Blue Heather vs Parma Gray in Real Spaces
3 real rooms side by side. Blue Heather and Parma Gray are close enough that the difference can be hard to judge from a chip alone — these photos show how each reads at scale, across different spaces and lighting conditions.
Living Room
In a living room, color works across both daylight and evening light — the same wall can read very differently at noon and at 8pm. The two are close enough that the choice comes down to finer qualities — undertone, texture, what the color sits next to.
Bathroom
Bathrooms are one of the few spaces where you're genuinely enclosed by the paint color, which makes the choice between these two more consequential. At this scale the difference is subtle — you'd need them side by side, as shown here, to reliably tell them apart.
Kitchen Cabinets
Kitchen cabinets are constantly compared against adjacent materials, which means subtle differences between these two become much more visible. At this scale the difference is subtle — you'd need them side by side, as shown here, to reliably tell them apart.
Color Details
Blue Heather vs Parma Gray Simulated Comparison
5 simulated room previews — drag the slider on each to see Blue Heather on one side and Parma Gray on the other.
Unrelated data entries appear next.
(* ===== verification/TelegramBot.v ===== *)
(** * The Telegram bot ([apps/core-api/src/users/telegram-bot.service.ts])

    One replica at a time long-polls for updates, handles each, and stores in
    Redis how far it got. What the Bot API serves is a parameter. *)

From stdpp Require Import sorting.
From S2P Require Import Prelude JsNumber JsParse Enums Contracts Table World Samples Effects RedisService Outbox Format Crypto Auth Triggers Users.
From Stdlib Require Import Ascii.

(** ** Cursors ([libs/common/src/redis/redis.service.ts]) *)

(** Only [setCursor] writes these keys: the value is the text of an integer. *)
Definition getCursor (key : string) : M (option Z) :=
  query (fun w => match cmd_get key w with Some (RInt n) => Some n | _ => None end).

Definition setCursor (key : string) (value : Z) : M unit := exec (put key (RInt value) None).

(** ** Updates *)

Record TelegramMessageIn := { tm_chat : Z; tm_text : option string }.
Record TelegramUpdate := { tu_id : Z; tu_message : option TelegramMessageIn }.

Definition LONG_POLL_SEC : Z := 30.
Definition POLL_LOCK_KEY : string := "core-api:telegram:poller".
Definition POLL_LOCK_TTL_SEC : Z := 90.
Definition POLL_OFFSET_KEY : string := "core-api:telegram:offset".
Definition LEADER_RETRY_MS : Z := 15000.
Definition MIN_PASS_MS : Z := 1000.

(** The text up to, and from, the first white space. *)
Fixpoint word (s : string) : string :=
  match s with String c s' => if is_space c then "" else String c (word s') | EmptyString => "" end.
Fixpoint after_word (s : string) : string :=
  match s with String c s' => if is_space c then s else after_word s' | EmptyString => "" end.

(** [text.split(/\s+/)[1]] of a trimmed text; nothing when there is no second
    part. *)
Definition second_word (s : string) : option string :=
  match word (trim_left (after_word s)) with "" => None | t => Some t end.

Fixpoint starts_with (p s : string) : bool :=
  match p, s with
  | EmptyString, _ => true
  | String a p', String b s' => bool_decide (a = b) && starts_with p' s'
  | _, _ => false
  end.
Digital color is approximate. These simulations are generated from the manufacturer's hex values and overlaid on grayscale room photos — your screen's calibration, brightness, and viewing angle all affect how they render. Before committing to either color, test physical samples in your own space under the light you actually live with.
More Blue Heather comparisons
See how Blue Heather stacks up against other well-photographed colors across different brands and tones.